Work order:
Within the material below, transcribe exactly the lines from the one holding "Definition srv_store (v" through the one holding "Definition ended (st", keeping both ends and skipping the rest.

── Provided data

(* ===== verification/EapNoob.v ===== *)
(** The two roles of EAP-NOOB (services/eap-noob: eapnoob.go, helpers.go, server.go,
    peer.go): the state of an association, every message handler and the out-of-band
    operations.  What a handler draws from the random source, and whether the store takes
    the association, are arguments of the step. *)
From S2P Require Import Prelude.
From S2P Require Import GoStd.
From S2P Require Import GoBytes.
From S2P Require Import Json.
From S2P Require Import JsonText.
From S2P Require Import EapWire.
From S2P Require Import EapKeys.
Import Wire.

Open Scope string_scope.
Open Scope list_scope.
Open Scope Z_scope.

(** * State (eapnoob.go) *)

Inductive State : Type := StateUnregistered | StateWaiting | StateOOBReceived | StateReconnecting | StateRegistered.
#[export] Instance State_eq : EqDecision State.
Proof. solve_decision. Defined.

Definition state_int (s : State) : Z :=
  match s with
  | StateUnregistered => 0 | StateWaiting => 1 | StateOOBReceived => 2 | StateReconnecting => 3 | StateRegistered => 4
  end.

(** An empty [o_Send] is nil: no message is. *)
Record Outcome : Type := mkOutcome { o_Send : string; o_State : State; o_Done : bool; o_Success : bool; o_Err : option ProtocolError }.

Record OOBMessage : Type := mkOOB { oob_PeerId : string; oob_Noob : string; oob_Hoob : string }.

Section Noob.
Context {EC : Ecdh} {sha : Sha256}.

Record methodState : Type := mkMethod {
  ms_suite : option cryptosuite; ms_peerId : string; ms_nai : string; ms_in : macInputs;
  ms_priv : option PrivateKey; ms_z : string; ms_ns : string; ms_np : string; ms_noob : string;
  ms_noobB64 : string; ms_noobID : string; ms_keyM : keyMaterial;
  ms_registered : option Association
}.

Definition method0 : methodState := mkMethod None "" "" macInputs0 None "" "" "" "" "" "" keyMaterial0 None.

Definition with_suite (v : option cryptosuite) (m : methodState) : methodState :=
  mkMethod v (ms_peerId m) (ms_nai m) (ms_in m) (ms_priv m) (ms_z m) (ms_ns m) (ms_np m)
  (ms_noob m) (ms_noobB64 m) (ms_noobID m) (ms_keyM m) (ms_registered m).
Definition with_peerId (v : string) (m : methodState) : methodState :=
  mkMethod (ms_suite m) v (ms_nai m) (ms_in m) (ms_priv m) (ms_z m) (ms_ns m) (ms_np m)
  (ms_noob m) (ms_noobB64 m) (ms_noobID m) (ms_keyM m) (ms_registered m).
Definition with_nai (v : string) (m : methodState) : methodState :=
  mkMethod (ms_suite m) (ms_peerId m) v (ms_in m) (ms_priv m) (ms_z m) (ms_ns m) (ms_np m)
  (ms_noob m) (ms_noobB64 m) (ms_noobID m) (ms_keyM m) (ms_registered m).
Definition with_in (v : macInputs) (m : methodState) : methodState :=
  mkMethod (ms_suite m) (ms_peerId m) (ms_nai m) v (ms_priv m) (ms_z m) (ms_ns m) (ms_np m)
  (ms_noob m) (ms_noobB64 m) (ms_noobID m) (ms_keyM m) (ms_registered m).
Definition with_priv (v : option PrivateKey) (m : methodState) : methodState :=
  mkMethod (ms_suite m) (ms_peerId m) (ms_nai m) (ms_in m) v (ms_z m) (ms_ns m) (ms_np m)
  (ms_noob m) (ms_noobB64 m) (ms_noobID m) (ms_keyM m) (ms_registered m).
Definition with_ns (v : string) (m : methodState) : methodState :=
  mkMethod (ms_suite m) (ms_peerId m) (ms_nai m) (ms_in m) (ms_priv m) (ms_z m) v (ms_np m)
  (ms_noob m) (ms_noobB64 m) (ms_noobID m) (ms_keyM m) (ms_registered m).
Definition with_registered (v : option Association) (m : methodState) : methodState :=
  mkMethod (ms_suite m) (ms_peerId m) (ms_nai m) (ms_in m) (ms_priv m) (ms_z m) (ms_ns m)
  (ms_np m) (ms_noob m) (ms_noobB64 m) (ms_noobID m) (ms_keyM m) v.

Definition deriveCompletionKeys (m : methodState) : methodState :=
  mkMethod (ms_suite m) (ms_peerId m) (ms_nai m) (ms_in m) (ms_priv m) (ms_z m) (ms_ns m)
  (ms_np m) (ms_noob m) (ms_noobB64 m) (ms_noobID m)
  (deriveCompletion (ms_z m) (ms_np m) (ms_ns m) (ms_noob m)) (ms_registered m).

Definition set_in_Noob (v : string) (i : macInputs) : macInputs :=
  mkMacInputs (in_Vers i) (in_Verp i) (in_PeerId i) (in_Cryptosuites i) (in_Dirs i)
  (in_ServerInfo i) (in_Cryptosuitep i) (in_Dirp i) (in_NAI i) (in_PeerInfo i) (in_PKs i)
  (in_Ns i) (in_PKp i) (in_Np i) v.

Definition setNoob (noob : string) (m : methodState) : methodState :=
  let b64 := rawString (b64Encode noob) in
  mkMethod (ms_suite m) (ms_peerId m) (ms_nai m) (set_in_Noob b64 (ms_in m)) (ms_priv m)
  (ms_z m) (ms_ns m) (ms_np m) noob b64 (computeNoobID b64) (ms_keyM m) (ms_registered m).

(** ** Out-of-band messages (helpers.go) *)

Definition oob_message (dir : Z) (noob : string) (m : methodState) : OOBMessage :=
  mkOOB (ms_peerId m) (b64Encode noob) (b64Encode (computeHoob dir (ms_in m))).

(** [rand] is what the random source yields. *)
Definition oobOutput (m : methodState) (dir : Z) (rand : option string) : methodState * option OOBMessage :=
  match rand with
  | None => (m, None)
  | Some noob => let m := setNoob noob m in (m, Some (oob_message dir noob m))
  end.

Definition oobOutputWith (m : methodState) (dir : Z) (noob : string) : methodState * option OOBMessage :=
  if negb (slen noob =? 16)%nat then (m, None)
  else let m := setNoob noob m in (m, Some (oob_message dir noob m)).

(** The result is whether there was no error. *)
Definition oobInputNoob (m : methodState) (noob : string) : methodState * bool :=
  if negb (slen noob =? 16)%nat then (m, false) else (setNoob noob m, true).

(** The nonce is recorded before the fingerprint is compared. *)
Definition oobInput (m : methodState) (dir : Z) (msg : OOBMessage) : methodState * bool :=
  if negb (bool_decide (ms_peerId m = "")) && negb (bool_decide (oob_PeerId msg = ms_peerId m)) then (m, false) else
  match b64Decode (oob_Noob msg) with
  | Some noob =>
      if negb (slen noob =? 16)%nat then (m, false) else
      let m := setNoob noob m in
      (m, bool_decide (b64Encode (computeHoob dir (ms_in m)) = oob_Hoob msg))
  | None => (m, false)
  end.

(** What one step may draw: an identifier, a private key, a nonce; and whether saving works. *)
Record draws : Type := mkDraws { d_id : option string; d_key : option scalar; d_nonce : option string; d_save : bool }.

(** ** The server (server.go) *)

Record ServerConfig : Type := mkServerConfig {
  sc_Versions : list Z; sc_Cryptosuites : list Z; sc_Dirs : Z;
  sc_ServerInfo : option (option string); sc_NewNAI : string; sc_SleepTime : Z
}.

Record Server : Type := mkServer {
  s_cfg : ServerConfig; s_store : MemoryStore; s_state : State; s_ms : methodState;
  s_peerState : Z; s_verp : Z; s_csp : Z; s_dirp : Z
}.

Definition NewServer (cfg : ServerConfig) : Server :=
  let cfg := mkServerConfig
    (if bool_decide (sc_Versions cfg = []) then [1] else sc_Versions cfg)
    (if bool_decide (sc_Cryptosuites cfg = []) then supportedCryptosuites else sc_Cryptosuites cfg)
    (if sc_Dirs cfg =? 0 then 3 else sc_Dirs cfg) (sc_ServerInfo cfg) (sc_NewNAI cfg) (sc_SleepTime cfg) in
  mkServer cfg ∅ StateUnregistered method0 0 0 0 0.

Definition srv_store (v : MemoryStore) (s : Server) : Server :=
  mkServer (s_cfg s) v (s_state s) (s_ms s) (s_peerState s) (s_verp s) (s_csp s) (s_dirp s).
Definition srv_state (v : State) (s : Server) : Server :=
  mkServer (s_cfg s) (s_store s) v (s_ms s) (s_peerState s) (s_verp s) (s_csp s) (s_dirp s).
Definition srv_ms (v : methodState) (s : Server) : Server :=
  mkServer (s_cfg s) (s_store s) (s_state s) v (s_peerState s) (s_verp s) (s_csp s) (s_dirp s).
Definition srv_peerState (v : Z) (s : Server) : Server :=
  mkServer (s_cfg s) (s_store s) (s_state s) (s_ms s) v (s_verp s) (s_csp s) (s_dirp s).
Definition srv_choice (verp csp dirp : Z) (s : Server) : Server :=
  mkServer (s_cfg s) (s_store s) (s_state s) (s_ms s) (s_peerState s) verp csp dirp.

Definition Start : option string := marshal (message typeDiscovery).

(** A handler's result: the state it leaves, and the outcome unless it returns an error. *)
Definition server_result : Type := Server * option Outcome.

Definition fail (st : State) (code : Z) (info : string) : option Outcome :=
  b ← errorMessage code info;
  Some (mkOutcome b st true false (Some (mkProtocolError code info))).

Definition sfail (s : Server) (code : Z) (info : string) : server_result := (s, fail (s_state s) code info).

Definition send (st : State) (m : wireMessage) : option Outcome :=
  b ← marshal m; Some (mkOutcome b st false false None).

Definition ended (st : State) (kind : string) (success : bool) : option Outcome :=
  Some (mkOutcome (resultBytes kind) st true success None).

(** The text of the error, if there is one. *)
Definition checkPeerId (s : Server) (wm : wireMessage) : option string :=
  if bool_decide (ms_peerId (s_ms s) = "") then None else
  match rawToString (wm_PeerId wm) with
  | None => Some "missing PeerId"
  | Some got => if bool_decide (got = ms_peerId (s_ms s)) then None else Some "PeerId mismatch"
  end.

Definition buildNegotiationRequest (e : draws) (s : Server) : server_result :=
  match d_id e with
  | None => (s, None)
  | Some id =>
      let peerId := b64Encode id in
      let vers := rawIntSlice (sc_Versions (s_cfg s)) in
      let cs := rawIntSlice (sc_Cryptosuites (s_cfg s)) in
      let dirs := rawInt (sc_Dirs (s_cfg s)) in
      let info := marshalInfo (sc_ServerInfo (s_cfg s)) in
      let m := set_Vers vers (set_PeerId (rawString peerId) (set_Cryptosuites cs (set_Dirs dirs
                 (set_ServerInfo info (message typeNegotiation))))) in
      let new := sc_NewNAI (s_cfg s) in
      let '(m, nai) := if bool_decide (new = "") then (m, ms_nai (s_ms s)) else (set_NewNAI (rawString new) m, new) in
      let i := ms_in (s_ms s) in
      let i := mkMacInputs vers (in_Verp i) (rawString peerId) cs dirs info (in_Cryptosuitep i) (in_Dirp i) (in_NAI i)
                 (in_PeerInfo i) (in_PKs i) (in_Ns i) (in_PKp i) (in_Np i) (in_Noob i) in
      let s := srv_ms (with_in i (with_nai nai (with_peerId peerId (s_ms s)))) s in
      (s, send (s_state s) m)
  end.

Definition sleep (s : Server) (m : wireMessage) : wireMessage :=
  if 0 <? sc_SleepTime (s_cfg s) then set_SleepTime (Some (sc_SleepTime (s_cfg s))) m else m.

Definition buildKeyExchangeRequest (e : draws) (cs : cryptosuite) (s : Server) : server_result :=
  match generateKeypair cs (d_key e) with
  | None => (s, None)
  | Some (priv, jwk) =>
      let s := srv_ms (with_priv (Some priv) (s_ms s)) s in
      match d_nonce e with
      | None => (s, None)
      | Some ns =>
          let pks := jwkRaw jwk in
          let nsRaw := rawString (b64Encode ns) in
          let i := ms_in (s_ms s) in
          let i := mkMacInputs (in_Vers i) (in_Verp i) (in_PeerId i) (in_Cryptosuites i) (in_Dirs i) (in_ServerInfo i)
                     (in_Cryptosuitep i) (in_Dirp i) (in_NAI i) (in_PeerInfo i) pks nsRaw (in_PKp i) (in_Np i) (in_Noob i) in
          let m := sleep s (set_PeerId (rawString (ms_peerId (s_ms s))) (set_PKs pks (set_Ns nsRaw (message typeKeyExchange)))) in
          let s := srv_ms (with_in i (with_ns ns (s_ms s))) s in
          (s, send (s_state s) m)
      end
  end.

Definition onNegotiation (e : draws) (s : Server) (wm : wireMessage) : server_result :=
  match checkPeerId s wm with
  | Some err => sfail s ErrUnexpectedPeerIdentier err
  | None =>
  match rawToInt (wm_Verp wm) with
  | None => sfail s ErrInvalidData "bad Verp"
  | Some verp =>
  if negb (containsInt (sc_Versions (s_cfg s)) verp) then sfail s ErrUnsupportedVersion "peer selected unsupported version" else
  match rawToInt (wm_Cryptosuitep wm) with
  | None => sfail s ErrInvalidData "bad Cryptosuitep"
  | Some csp =>
  if negb (containsInt (sc_Cryptosuites (s_cfg s)) csp) || negb (isSupportedCryptosuite csp)
  then sfail s ErrUnsupportedCryptosuite "peer selected unsupported cryptosuite" else
  match rawToInt (wm_Dirp wm) with
  | None => sfail s ErrInvalidData "bad Dirp"
  | Some dirp =>
  if (Z.land dirp (sc_Dirs (s_cfg s)) =? 0) || (dirp <? 1) || (3 <? dirp)
  then sfail s ErrNoMutuallySupportedOOB "no mutually supported OOB direction" else
  match suiteByID csp with
  | None => sfail s ErrUnsupportedCryptosuite ("eapnoob: unsupported cryptosuite " +:+ Itoa csp)
  | Some cs =>
      let m := s_ms s in
      let i := ms_in m in
      let i := mkMacInputs (in_Vers i) (wm_Verp wm) (in_PeerId i) (in_Cryptosuites i) (in_Dirs i) (in_ServerInfo i)
                 (wm_Cryptosuitep wm) (wm_Dirp wm) (rawString (ms_nai m)) (ensureRaw (wm_PeerInfo wm)) (in_PKs i) (in_Ns i)
                 (in_PKp i) (in_Np i) (in_Noob i) in
      buildKeyExchangeRequest e cs (srv_choice verp csp dirp (srv_ms (with_in i (with_suite (Some cs) m)) s))
  end end end end end.

(** Takes over the shared secret and the peer's nonce. *)
Definition set_exchange (z np pkp npRaw : string) (m : methodState) : methodState :=
  let i := ms_in m in
  let i := mkMacInputs (in_Vers i) (in_Verp i) (in_PeerId i) (in_Cryptosuites i) (in_Dirs i) (in_ServerInfo i) (in_Cryptosuitep i)
             (in_Dirp i) (in_NAI i) (in_PeerInfo i) (in_PKs i) (in_Ns i) pkp npRaw (in_Noob i) in
  mkMethod (ms_suite m) (ms_peerId m) (ms_nai m) i (ms_priv m) z (ms_ns m) np (ms_noob m)
  (ms_noobB64 m) (ms_noobID m) (ms_keyM m) (ms_registered m).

────

Expected output:
Definition srv_store (v : MemoryStore) (s : Server) : Server :=
  mkServer (s_cfg s) v (s_state s) (s_ms s) (s_peerState s) (s_verp s) (s_csp s) (s_dirp s).
Definition srv_state (v : State) (s : Server) : Server :=
  mkServer (s_cfg s) (s_store s) v (s_ms s) (s_peerState s) (s_verp s) (s_csp s) (s_dirp s).
Definition srv_ms (v : methodState) (s : Server) : Server :=
  mkServer (s_cfg s) (s_store s) (s_state s) v (s_peerState s) (s_verp s) (s_csp s) (s_dirp s).
Definition srv_peerState (v : Z) (s : Server) : Server :=
  mkServer (s_cfg s) (s_store s) (s_state s) (s_ms s) v (s_verp s) (s_csp s) (s_dirp s).
Definition srv_choice (verp csp dirp : Z) (s : Server) : Server :=
  mkServer (s_cfg s) (s_store s) (s_state s) (s_ms s) (s_peerState s) verp csp dirp.

Definition Start : option string := marshal (message typeDiscovery).

(** A handler's result: the state it leaves, and the outcome unless it returns an error. *)
Definition server_result : Type := Server * option Outcome.

Definition fail (st : State) (code : Z) (info : string) : option Outcome :=
  b ← errorMessage code info;
  Some (mkOutcome b st true false (Some (mkProtocolError code info))).

Definition sfail (s : Server) (code : Z) (info : string) : server_result := (s, fail (s_state s) code info).

Definition send (st : State) (m : wireMessage) : option Outcome :=
  b ← marshal m; Some (mkOutcome b st false false None).

Definition ended (st : State) (kind : string) (success : bool) : option Outcome :=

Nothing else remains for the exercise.